Prompt. Set down, word for word, the stretch of lines from the one containing "- unfold ret." to the end of the records below.

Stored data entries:
·····
Lemma compute_delta_W_Ok :
  compute_delta_W h st nabla_W
    (match d_regularization_norm h with
     | None => None
     | Some d => Some (zeroed_col0 (returned_value (d Wi) Wi))
     end) i
  = Ok (layer_delta h (gain_of (nlg st) i) Wi last grad).
Proof.
  unfold compute_delta_W, layer_delta.
  pose proof last_shape as Hls. apply shape_fields in Hls. destruct Hls as [Hl0 Hl1].
  pose proof (shape_fields _ _ Hgrad_shape) as [Hg0 Hg1].
  assert (Hrate :
    match nlg st with
    | None => Ok None
    | Some g => gi <- py_get g i ;; Ok (Some (scal_mul (learning_rate h) gi))
    end = Ok (option_map (scal_mul (learning_rate h)) (gain_of (nlg st) i))).
  { destruct (nlg st) as [g|] eqn:Eg; [|reflexivity].
    destruct (gain_defined g Eg) as (gi & Hgi & _).
    simpl. rewrite (py_get_nth_error _ _ _ Hgi), Hgi. reflexivity. }
  rewrite Hrate. cbn [rbind].
  rewrite (py_get_nth_error _ _ _ Hlast). cbn [rbind].
  rewrite (py_get_nth_error _ _ _ Hgrad). cbn [rbind].
  unfold nd_add. rewrite nd_zip_same by (simpl; congruence). cbn [rbind].
  set (s1 := zip_same radd (scal_mul (momentum_rate h) last) grad).
  assert (Hs2 :
    match
      match d_regularization_norm h with
      | None => None
      | Some d => Some (zeroed_col0 (returned_value (d Wi) Wi))
      end
    with
    | None => Ok (add_scal s1 r0)
    | Some p => nd_zip radd s1 (scal_mul (regularization_rate h) p)
    end
    = Ok (match d_regularization_norm h with
          | None => add_scal s1 r0
          | Some d => zip_same radd s1
                        (scal_mul (regularization_rate h)
                           (zeroed_col0 (returned_value (d Wi) Wi)))
          end)).
  { destruct (d_regularization_norm h) as [d|] eqn:Ed; [|reflexivity].
    destruct (ho_reg Hhyper Ed) as [Hd _].
    destruct (Hd Wi) as (m & -> & Hm). cbn [returned_value].
    destruct (shape_fields _ _ Hm) as [Hd0 Hd1].
    apply nd_zip_same; simpl; congruence. }
  rewrite Hs2. cbn [rbind].
  destruct (gain_of (nlg st) i) as [gi|] eqn:Eg; [|reflexivity].
  simpl. pose proof (gain_shape gi Eg) as Hgs.
  destruct (shape_fields _ _ Hgs) as [Hgs0 Hgs1].
  unfold nd_mul. apply nd_zip_same.
  - simpl. destruct (d_regularization_norm h); simpl; congruence.
  - simpl. destruct (d_regularization_norm h); simpl; congruence.
Qed.

Lemma update_layer_spec :
  update_layer h nabla_W i st
  = (updated h st i Wi last (layer_delta h (gain_of (nlg st) i) Wi last grad), Ok tt).
Proof.
  set (delta := layer_delta h (gain_of (nlg st) i) Wi last grad).
  assert (Hds : shape delta = shape Wi).
  { apply shape_layer_delta; [apply last_shape | apply gain_shape]. }
  destruct (shape_fields _ _ Hds) as [Hds0 Hds1].
  pose proof last_shape as Hls. apply shape_fields in Hls. destruct Hls as [Hl0 Hl1].
  assert (Hi : i < length (W (net st))) by (apply nth_error_Some; congruence).
  assert (Hil : i < length (last_delta_W st)) by (apply nth_error_Some; congruence).
  unfold update_layer, mbind at 1. rewrite regularization_penalty_Ok.
  unfold mbind at 1, get at 1.
  unfold mbind at 1, lift at 1. rewrite compute_delta_W_Ok. fold delta.
  unfold mbind at 1.
  assert (Hgainstep :
    update_gain h delta i st
    = (mk_state (net st) (last_delta_W st)
         (match nlg st with
          | None => None
          | Some g =>
              Some (match nth_error g i with
                    | Some gi => set_nth g i (layer_gain h gi delta last)
                    | None => g
                    end)
          end) (cost st) (cv_cost st), Ok tt)).
  { unfold update_gain, mbind at 1, get at 1.
    pose proof (so_nlg Hstate) as Hn.
    destruct (nlg st) as [g|] eqn:Eg.
    - destruct Hn as [Hsome Hm].
      destruct (nth_error_shapes _ _ i Wi Hm HWi) as (gi & Hgi & Hgs).
      unfold layer_gain.
      destruct (neural_local_gain h) as [[[[b pn] mn] mx]|]; [|congruence].
      unfold mbind, lift, put.
      rewrite (py_get_nth_error _ _ _ Hlast).
      unfold nd_mul. rewrite nd_zip_same by congruence.
      rewrite (py_get_nth_error _ _ _ Hgi), Hgi.
      rewrite py_set_lt by (apply nth_error_Some; congruence).
      unfold set_nlg. reflexivity.
    - unfold ret. destruct st. simpl in *. subst. reflexivity. }
  rewrite Hgainstep.
  unfold mbind, get, lift, put. cbn [net W].
  rewrite (py_get_nth_error _ _ _ HWi).
  unfold nd_isub. rewrite nd_zip_inplace_same by congruence.
  rewrite py_set_lt by assumption.
  unfold set_W. cbn [last_delta_W].
  rewrite py_set_lt by assumption.
  reflexivity.
Qed.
·····
Solved problem.
    - unfold ret. destruct st. simpl in *. subst. reflexivity. }
  rewrite Hgainstep.
  unfold mbind, get, lift, put. cbn [net W].
  rewrite (py_get_nth_error _ _ _ HWi).
  unfold nd_isub. rewrite nd_zip_inplace_same by congruence.
  rewrite py_set_lt by assumption.
  unfold set_W. cbn [last_delta_W].
  rewrite py_set_lt by assumption.
  reflexivity.
Qed.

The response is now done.